こんにちは。グラフィックファシリテーターのやまざきゆにこです。前回に引き続き,「また同じ絵が描けてしまった!」という現象をご紹介します。会社やテーマ,集まるメンバーもまったく違う会議の場から,絵筆を通して世の中に共通している何かが見えてきます。
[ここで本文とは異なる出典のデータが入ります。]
(** The loop never reaches the [catch] block's read of a missing first
    spend target: without targets [makeMint] fails with another message. *)
Lemma mintTry_returns eng info log :
  exists r, mintTry eng info log = Ok r.
Proof.
  funelim (mintTry eng info log);
    try (eexists; reflexivity);
    try (match goal with IH : exists r, _ |- _ => exact IH end).
  exfalso.
  match goal with
  | Hnone : spendTargets _ = [] |- _ =>
      rewrite (makeMint_no_targets _ _ Hnone) in *
  end.
  match goal with
  | Hthrow : Throw _ = Throw _ |- _ => injection Hthrow as <-
  end.
  simpl in *. discriminate.
Qed.

Lemma mintTry_step eng info log : mintTry eng info log = retryStep eng info log.
Proof.
  unfold retryStep. rewrite mintTry_equation_1.
  destruct (makeMint eng info noTxOptions) as [t|e]; [reflexivity|]. simpl.
  destruct (decide (err_message e = "InsufficientFundsError")); [|reflexivity]. simpl.
  destruct (decide (spendTargets info = [])); [reflexivity|]. simpl.
  destruct (decide (firstAmount info > denominations_0)); reflexivity.
Qed.
(** X3 — the round trip through single precision. Where converting a half
    to single precision and back gives the half again, converting the first
    [count] values of a buffer of halves to [float] and the result back
    restores these values; with the buffer itself as the output of the
    second launch, the buffer is as it was. *)
Theorem fp16_round_trip {half : Type} (__half2float : half → float)
    (__float2half : float → half) (stream1 stream2 : cudaStream_t)
    (fp16 out : list half) (fp32 : list float) (count : Z) :
  0 ≤ count ≤ INT_MAX - 256 →
  count ≤ Z.of_nat (length fp16) → count ≤ Z.of_nat (length fp32) →
  count ≤ Z.of_nat (length out) →
  (∀ h, h ∈ take (Z.to_nat count) fp16 → __float2half (__half2float h) = h) →
  ∃ fp32',
    LaunchFp16ToFp32 __half2float fp16 fp32 count stream1 = Some fp32' ∧
    LaunchFp32ToFp16 __float2half fp32' out count stream2
    = Some (take (Z.to_nat count) fp16 ++ drop (Z.to_nat count) out) ∧
    LaunchFp32ToFp16 __float2half fp32' fp16 count stream2 = Some fp16.
Proof.
  intros Hn H16 H32 Hout Hrt.
  rewrite LaunchFp16ToFp32_converted by done.
  set (fp32' := converted __half2float fp16 fp32 count).
  exists fp32'. split; [done|].
  assert (length fp32' = length fp32) as Hlen.
  { unfold fp32', converted.
    rewrite length_app, length_fmap, length_take, length_drop. lia. }
  assert (__float2half <$> take (Z.to_nat count) fp32'
          = take (Z.to_nat count) fp16) as Hback.
  { unfold fp32', converted. rewrite take_app_length'
      by (rewrite length_fmap, length_take; lia).
    rewrite <- list_fmap_compose. etrans; [|apply list_fmap_id].
    apply Forall_fmap_ext_1, Forall_forall. intros h Hh. by apply Hrt. }
  rewrite !LaunchFp32ToFp16_converted by (done || lia).
  unfold converted. rewrite Hback. by rewrite take_drop.
Qed.

Lemma fp16_round_trip_witness :
  ∃ fp32',
    LaunchFp16ToFp32 half2float_ieee
      [half_one_and_half; half_min_subnormal; half_one_and_half]
      [float_two; float_two; float_five] 2 in_order = Some fp32' ∧
    LaunchFp32ToFp16 float2half_ieee fp32'
      [half_min_subnormal; half_min_subnormal; half_min_subnormal] 2 reversed
    = Some (take (Z.to_nat 2)
              [half_one_and_half; half_min_subnormal; half_one_and_half]
            ++ drop (Z.to_nat 2)
                 [half_min_subnormal; half_min_subnormal; half_min_subnormal]) ∧
    LaunchFp32ToFp16 float2half_ieee fp32'
      [half_one_and_half; half_min_subnormal; half_one_and_half] 2 reversed
    = Some [half_one_and_half; half_min_subnormal; half_one_and_half].
Proof.
  apply (fp16_round_trip half2float_ieee float2half_ieee).
  - rewrite INT_MAX_eq. lia.
  - simpl. lia.
  - simpl. lia.
  - simpl. lia.
  - intros h [->|[->|[]%elem_of_nil]%elem_of_cons]%elem_of_cons;
      vm_compute; reflexivity.
Defined.

(** ** Position ids *)

(** X4 — the position update and the size of the buffer. The launch
    succeeds exactly when the buffer holds at least [batch_beam_size]
    positions: the kernel checks its index against [batch_beam_size] only,
    and a shorter buffer is read outside of its bounds. When it succeeds the
    first [batch_beam_size] positions are advanced by one and the others
    are left as they were. *)
Theorem update_position_ids_bounds (T : elem_type) (positions : list Z)
    (n : Z) (stream : cudaStream_t) :
  0 ≤ n ≤ INT_MAX - 255 →
  (n ≤ Z.of_nat (length positions) →
   Launch_UpdatePositionIds T positions n stream
   = Some (((λ p, Int.signed (bits T) (p + 1)) <$> take (Z.to_nat n) positions)
           ++ drop (Z.to_nat n) positions)) ∧
  (Z.of_nat (length positions) < n →
   Launch_UpdatePositionIds T positions n stream = None).
Proof.
  intros Hn. split.
  - intros Hlen.
    destruct (Launch_UpdatePositionIds_lookup T stream positions n)
      as (positions' & -> & Hlen' & Hlook); [done..|].
    f_equal. apply list_eq. intros k. rewrite Hlook.
    fold (converted (λ p, Int.signed (bits T) (p + 1)) positions positions n).
    by rewrite lookup_converted by lia.
  - intros Hlen. unfold Launch_UpdatePositionIds, launch.
    destruct (grid_256 n Hn) as [-> Hg]. change (dim3_1 256) with (Dim3 256 1 1).
    set (g := (n + 255) `div` 256) in *.
    destruct (thread_1d_elem_of g 256 (Z.of_nat (length positions)))
      as [Hin_t Hgx]; [lia..|].
    apply (run_None _ (λ s, length s = length positions) _
             (thread_1d g 256 (Z.of_nat (length positions)))).
    + by apply elem_of_order.
    + done.
    + intros t s s' _ Hs. unfold UpdatePositionIds. case_decide; [|congruence].
      intros (p & _ & Hst)%bind_Some. unfold store in Hst.
      case_decide; [|done]. injection Hst as <-. by rewrite length_insert.
    + intros s Hs. unfold UpdatePositionIds.
      rewrite (global_x_int_1d g 256) by (done || lia). rewrite Hgx.
      rewrite decide_True by done. rewrite load_lookup by lia.
      rewrite Nat2Z.id, lookup_ge_None_2 by lia. done.
Qed.

Lemma update_position_ids_bounds_witness :
  Launch_UpdatePositionIds int32_t [4; 5; 6; 7] 3 reversed = Some [5; 6; 7; 7] ∧
  Launch_UpdatePositionIds int32_t [4; 5] 3 reversed = None.
Proof.
  split.
  - apply (update_position_ids_bounds int32_t [4; 5; 6; 7] 3 reversed).
    + rewrite INT_MAX_eq. lia.
    + simpl. lia.
  - apply (update_position_ids_bounds int32_t [4; 5] 3 reversed).
    + rewrite INT_MAX_eq. lia.
    + simpl. lia.
Defined.
Definition shard1 : ShardInfo := mkShardInfo "db" "rp" "1" BZ1 8.
Definition shard2 : ShardInfo := mkShardInfo "db" "rp" "2" B1 8.

Definition listing (d : string) (m : gmap string node) : list ShardInfo + error :=
  if String.eqb d "d/db" then inl [shard2; shard1]
  else if String.eqb d "d/mydb.bak" then inl [mkShardInfo "mydb.bak" "rp" "7" B1 1]
  else inl [].

(** Readers and a converter that work: the converter leaves the new
    shard beside the old one. *)
Definition working : Collab :=
  mkCollab listing
    (λ _ _ m, (None, m))
    (λ dst _ _ _ m, (None, <[dst := File 420 "tsm1"]> m))
    (λ _ _ m, (None, m))
    (λ _, "1ms").

(** A converter that fails after it has written a part of the new shard. *)
Definition failing : Collab :=
  mkCollab listing
    (λ _ _ m, (None, m))
    (λ dst _ _ _ m, (Some (ErrorString "no space left on device"),
                     <[dst := File 420 "ts"]> m))
    (λ _ _ m, (None, m))
    (λ _, "1ms").

Definition config : Config := mkConfig ["d"] "" 1000 false.

(** A request for a database that is not there, and a size above the
    limit. *)
Definition config_other : Config := mkConfig ["d"] "nodb" 1000 false.
Definition config_big : Config := mkConfig ["d"] "" (2 ^ 31) false.

(** The state after discovery. *)
Definition discovered : World :=
  mkWorld root ∅ ("y" +:+ nl) [nl; skip_message "mydb.bak"] [] [CallShards "db"].

(** A converter that reports success and has written nothing. *)
Definition silent : Collab :=
  mkCollab listing
    (λ _ _ m, (None, m))
    (λ _ _ _ _ m, (None, m))
    (λ _ _ m, (None, m))
    (λ _, "1ms").

(** The example with the answer [n]. *)
Definition world_no : World := mkWorld root ∅ ("n" +:+ nl) [] [] [].

(** Two files, the second longer than the first. *)
Definition pair : World :=
  mkWorld (list_to_map [("a", File 420 "new"); ("b", File 384 "older")]) ∅ "" [] [] [].

(** The three names of a request. *)
Definition config_three : Config := mkConfig ["d"] "db,mydb,,x" 1000 false.

End TsmSample.

(** ** The inspection tool: cmd/inspect *)

Module Inspect.
Export Go.
Local Open Scope go_scope.

Definition nl : string := String "010" EmptyString.
Definition tab : string := String "009" EmptyString.

(** *** The tsdb package, as the tool reads it *)

(** A decoded field value: the [interface{}] of the map that
    [DecodeFieldsWithNames] returns. A [float64] comes with the text that
    [%v] prints for it. *)
Inductive FieldValue :=
| Float64 (text : string)
| Int64 (i : Z)
| Bool (b : bool)
| String_ (s : string).

(** [%T] and [%v] of a field value. *)
Definition fmt_T (v : FieldValue) : string :=
  match v with
  | Float64 _ => "float64"
  | Int64 _ => "int64"
  | Bool _ => "bool"
  | String_ _ => "string"
  end.

Definition fmt_v (v : FieldValue) : string :=
  match v with
  | Float64 text => text
  | Int64 i => Str.show_Z i
  | Bool b => if b then "true" else "false"
  | String_ s => s
  end.

(** [*tsdb.FieldCodec]: [DecodeFieldsWithNames] gives the fields of an
    encoded value and an error. The fields are listed in the order in
    which the [range] over the returned map visits them in this run:
    Go leaves that order open. *)
Record FieldCodec := mkFieldCodec {
  DecodeFieldsWithNames : list Byte.byte → list (string * FieldValue) * option string
}.

(** A point of a series as the cursor returns it: the key (the
    timestamp, big-endian) and the encoded value. *)
Definition item : Type := list Byte.byte * list Byte.byte.

(** [*tsdb.Shard]: the error of [ReadOnlyTx()] if it fails; the cursor of
    a transaction for a series key ([tx.Cursor(key, tsdb.Forward)]: nil
    when the series is not in the shard, else the points that [Seek] to
    the beginning and then [Next] return, until the nil value that ends
    them); [FieldCodec(measurement)], nil when there is none; and
    [SeriesCount()]. *)
Record Shard := mkShard {
  ReadOnlyTx : option string;
  Cursor : string → option (list item);
  FieldCodecOf : string → option FieldCodec;
  SeriesCount : Z + string
}.

(** [*tsdb.Measurement]. *)
Record Measurement := mkMeasurement {
  Name : string;
  TagKeys : list string;
  TagValues : string → list string;
  FieldNames : list string;
  SeriesKeys : list string
}.

(** [*tsdb.Store], opened. [Measurements db] is
    [DatabaseIndex(db).Measurements()]. *)
Record Store := mkStore {
  ShardIDs : list N;
  ShardOf : N → Shard;
  Databases : list string;
  Measurements : string → list Measurement;
  ShardN : Z;
  DatabaseIndexN : Z;
  DiskSize : Z * option string
}.

(** *** The state of a run *)

(** What the claims on transactions and on the dump observe: a
    transaction begun on a shard (read-only or not), rolled back or
    committed; a point returned by the cursor of a series; a line of the
    dump, with the key, the joined fields and the timestamp it prints. *)
Inductive event :=
| TxBegin (shard : N) (readonly : bool)
| TxRollback (shard : N)
| TxCommit (shard : N)
| Yield (shard : N) (key : string) (p : item)
| PointLine (key fields : string) (ts : Z).

(** [out] is what was written to the writer [w] (the rows of the table
    pass through a tabwriter, the dump through a bufio writer: neither
    the padding of the one nor the buffer of the other is modelled),
    [stdout] what [fmt.Printf] and [fmt.Println] printed, [open_tx] the
    shards with a transaction open. *)
Record State := mkState {
  out : list string;
  stdout : list string;
  open_tx : list N;
  log : list event
}.

Definition M (A : Type) : Type := Go.M State A.

Definition Fprintf (s : string) : M unit :=
  λ st, (Val tt, mkState (out st ++ [s]) (stdout st) (open_tx st) (log st)).
Definition Printf (s : string) : M unit :=
  λ st, (Val tt, mkState (out st) (stdout st ++ [s]) (open_tx st) (log st)).
Definition emit (e : event) : M unit :=
  λ st, (Val tt, mkState (out st) (stdout st) (open_tx st) (log st ++ [e])).

(** A transaction as the tool holds it: nil after a failed
    [ReadOnlyTx]. *)
Definition Tx : Type := option (N * Shard).

(** [shard.ReadOnlyTx()]. *)
Definition shard_ReadOnlyTx (id : N) (shard : Shard) : M (Tx * option string) :=
  match ReadOnlyTx shard with
  | Some err => ret (None, Some err)
  | None =>
      λ st, (Val (Some (id, shard), None),
             mkState (out st) (stdout st) (id :: open_tx st) (log st ++ [TxBegin id true]))
  end.

(** Remove the first occurrence. *)
Fixpoint remove_first (id : N) (l : list N) : list N :=
  match l with
  | [] => []
  | x :: l' => if N.eqb x id then l' else x :: remove_first id l'
  end.

(** [tx.Rollback()]; a method call on the nil transaction panics. *)
Definition tx_Rollback (tx : Tx) : M unit :=
  match tx with
  | None => panic
  | Some (id, _) =>
      λ st, (Val tt,
             mkState (out st) (stdout st) (remove_first id (open_tx st))
                     (log st ++ [TxRollback id]))
  end.

(** [tx.Cursor(key, tsdb.Forward)]. *)
Definition tx_Cursor (tx : Tx) (key : string) : M (option (list item)) :=
  match tx with
  | None => panic
  | Some (_, shard) => ret (Cursor shard key)
  end.

(** *** Helpers of the tool *)

Definition byte_Z (b : Byte.byte) : Z := Z.of_N (Byte.to_N b).

(** [btou64], that is [binary.BigEndian.Uint64]: the first eight bytes;
    a shorter slice panics. *)
Definition btou64 (b : list Byte.byte) : option Z :=
  match b with
  | b0 :: b1 :: b2 :: b3 :: b4 :: b5 :: b6 :: b7 :: _ =>
      Some (Z.lor (Z.lor (Z.lor (Z.lor (Z.lor (Z.lor (Z.lor
              (byte_Z b7)
              (Z.shiftl (byte_Z b6) 8))
              (Z.shiftl (byte_Z b5) 16))
              (Z.shiftl (byte_Z b4) 24))
              (Z.shiftl (byte_Z b3) 32))
              (Z.shiftl (byte_Z b2) 40))
              (Z.shiftl (byte_Z b1) 48))
              (Z.shiftl (byte_Z b0) 56))
  | _ => None
  end.

(** The conversion [int64(x)] of a [uint64]. *)
Definition int64 (x : Z) : Z := if x <? 2 ^ 63 then x else x - 2 ^ 64.

(** [byte(x)]: the low eight bits of an integer. *)
Definition byte_of_Z (z : Z) : Byte.byte :=
  default Byte.x00 (Byte.of_N (Z.to_N (z mod 256))).

(** [u64tob] converts a uint64 into an 8-byte slice
    ([binary.BigEndian.PutUint64]). *)
Definition u64tob (v : Z) : list Byte.byte :=
  [byte_of_Z (Z.shiftr v 56); byte_of_Z (Z.shiftr v 48); byte_of_Z (Z.shiftr v 40);
   byte_of_Z (Z.shiftr v 32); byte_of_Z (Z.shiftr v 24); byte_of_Z (Z.shiftr v 16);
   byte_of_Z (Z.shiftr v 8); byte_of_Z v].

(** [sort.Strings], [sort.Sort(ShardIDs(...))] with [Less] as [<] on
    [uint64], and the order of [tsdb.Measurements], by name. *)
Definition sortStrings (l : list string) : list string := merge_sort String.le l.

Definition sortShardIDs (l : list N) : list N := merge_sort N.le l.

Definition m_le (a b : Measurement) : Prop := String.le (Name a) (Name b).
#[global] Instance m_le_dec : RelDecision m_le.
Proof. intros a b. unfold m_le. apply _. Defined.
Definition sortMeasurements (l : list Measurement) : list Measurement := merge_sort m_le l.

(** The methods of [ShardIDs], the [sort.Interface] of a slice of shard
    ids: [Len], [Less] ([a[i] < a[j]]) and [Swap]
    ([a[i], a[j] = a[j], a[i]]). An index out of range panics: [None]. *)
Definition Len (a : list N) : nat := length a.
Definition Less (a : list N) (i j : nat) : option bool :=
  x ← a !! i; y ← a !! j; Some (x <? y)%N.
Definition Swap (a : list N) (i j : nat) : option (list N) :=
  x ← a !! i; y ← a !! j; Some (<[i := y]> (<[j := x]> a)).

(** Lines 98-102: the number of tag values of a measurement. *)
Definition tagValuesN (m : Measurement) : Z :=
  fold_left (λ acc tag, acc + Z.of_nat (length (TagValues m tag))) (TagKeys m) 0.

(** A [for ... range] loop without [break] or [continue]. *)
Fixpoint forEach {A} (body : A → M unit) (l : list A) : M unit :=
  match l with
  | [] => ret tt
  | x :: rest => body x >> forEach body rest
  end.

(** *** [countSeries] *)

Fixpoint countSeries_loop (store : Store) (ids : list N) (count : Z) : M Z :=
  match ids with
  | [] => ret count
  | shardID :: rest =>
      match SeriesCount (ShardOf store shardID) with
      | inr err =>
          Printf ("series count failed: " +:+ err +:+ nl) >>
          countSeries_loop store rest count
      | inl cnt => countSeries_loop store rest (count + cnt)
      end
  end.

Definition countSeries (store : Store) : M Z :=
  countSeries_loop store (ShardIDs store) 0.

(** *** The summary table of [main] (lines 88-148) *)

(** The first value of a cursor after [Seek] to the beginning: nil (no
    bytes) on a cursor without points. *)
Definition seekFirst (shardID : N) (key : string) (items : list item)
  : M (list Byte.byte) :=
  match items with
  | [] => ret []
  | p :: _ => emit (Yield shardID key p) >> ret p.2
  end.

(** Lines 136-139: the sorted [name:type] of the decoded fields. *)
Definition fieldTypes (fields : list (string * FieldValue)) : list string :=
  sortStrings ((λ fv, fv.1 +:+ ":" +:+ fmt_T fv.2) <$> fields).

(** Lines 141-142: the row of a measurement in a shard. *)
Definition summaryRow (shardID : N) (db : string) (m : Measurement)
    (fieldSummary : list string) : string :=
  "# " +:+ Str.show_Z (Z.of_N shardID) +:+ tab +:+ db +:+ tab +:+ Name m +:+ tab
  +:+ Str.show_Z (Z.of_nat (length (TagKeys m))) +:+ "/" +:+ Str.show_Z (tagValuesN m)
  +:+ tab +:+ Str.show_Z (Z.of_nat (length (FieldNames m)))
  +:+ " [" +:+ Str.Join fieldSummary "," +:+ "]" +:+ tab
  +:+ Str.show_Z (Z.of_nat (length (SeriesKeys m))) +:+ nl.

(** Lines 117-144: the loop over the series keys, left at the first key
    that has a cursor in the shard. *)
Fixpoint sampleKeys (shardID : N) (shard : Shard) (tx : Tx) (db : string)
    (m : Measurement) (series : list string) : M unit :=
  match series with
  | [] => ret tt
  | key :: rest =>
      cursor <~ tx_Cursor tx key;;
      match cursor with
      | None =>
          (* Series doesn't exist in this shard *)
          sampleKeys shardID shard tx db m rest
      | Some items =>
          (* Seek to the beginning *)
          value <~ seekFirst shardID key items;;
          fieldSummary <~
            match FieldCodecOf shard (Name m) with
            | Some codec =>
                let r := DecodeFieldsWithNames codec value in
                match r.2 with
                | Some err => Printf ("Failed to decode values: " +:+ err)
                | None => ret tt
                end >>
                ret (fieldTypes r.1)
            | None => ret []
            end;;
          Fprintf (summaryRow shardID db m fieldSummary)
          (* break *)
      end
  end.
今回は,ある「枠」が何度も描けてしまうという話です。もしかしたら,わたしも皆さんも,知らず知らずのうちに入り込んでしまっているのかもしれません。
「○○であるべきだ」の「べきだ枠」
「窮屈な枠」の中に,だれに押し込められたわけでもなく,自ら入ってしまっている…。次のような絵を本当によく描きます。
この絵が描けたときの議論を思い出してみると,必ず「○○であるべきだ」「○○であらねばならない」という発言が聴こえていました。
例えば次の絵は,ある会議室の様子です。
この絵が描けたときの会話は,「会議という場は『きちんと順序立てて話さなければいけない』場なので,つい黙ってしまい,何も発言しないまま終ってしまう (しかし今日体験した“対話”という場では,感じたままに話をしていいので楽しかった!)」というものでした。
ほかにも次のようなやりとり:
- 「会議で発言するときは,整理して話さなければいけない」
- 「起承転結をまとめて,発表するべきだ」
- 「結論から言うべきだ」
- 「ダラダラと話すべきではない」
- 「きちんと話さなければいけない」
といった会話が聴こえてきて「窮屈な枠」に囚われた人の絵が描けました。
「枠」にじぶんをはめ込んで,窮屈そうにしている人の絵を本当によく描くため,そのうちわたしの中ではこの「枠」を「べきだ枠」と呼ぶようになりました。
今では,絵筆を動かしているときには気づかなくても,後でグラフィックフィードバックをするときに絵巻物の中に見つけては,「あ,また『べきだ枠』が描けている!」と言っています。
じぶんから入り込んでいる窮屈な「べきだ枠」
「○○であるべきだ」「○○であらねばならない」という「べきだ枠」に囚われている人たちの表情はいつもどこか冴えません。そして,そこからなかなか抜けられないでいる人たちの絵が描けます。
例えば,あるAさんの発言。
「メールをしたら,返信するのが当然だ(なのに上司が返信をくれない!)」
このときも「べきだ枠」が描けてきました。「メールを受け取ったら返信するべきだ」という「べきだ枠」に囚われているAさんです。
第三者の立場から聴いていると,Aさんのその上司は,もしかしたら「一日会議ばかりでパソコンを開く時間がない」のかもしれないし,「毎日100通以上のメールが届いている」のかもしれないし,「大切な用件は口頭で伝えてほしいと思っている」かもしれない…などと,いろいろ考えられます。第三者という立場からなら,Aさんが「べきだ枠」にハマっているのは容易に想像がつきます。
しかし,このことが,いざ自分のことや自分が所属する組織や会社のこととなると話が違います。そんな「枠」というものが存在していることすら知らない・気づいていない。そもそも,じぶんが何かに囚われているとは思いもしません。それでも,知らず知らずのうちにハマってしまっているのがこの「べきだ枠」です。目には見えないやっかいな「枠」です。わたし自身も普段は第三者の立場で聴いているからこそ描けるわけですが,当事者であったら描き出せないと思います。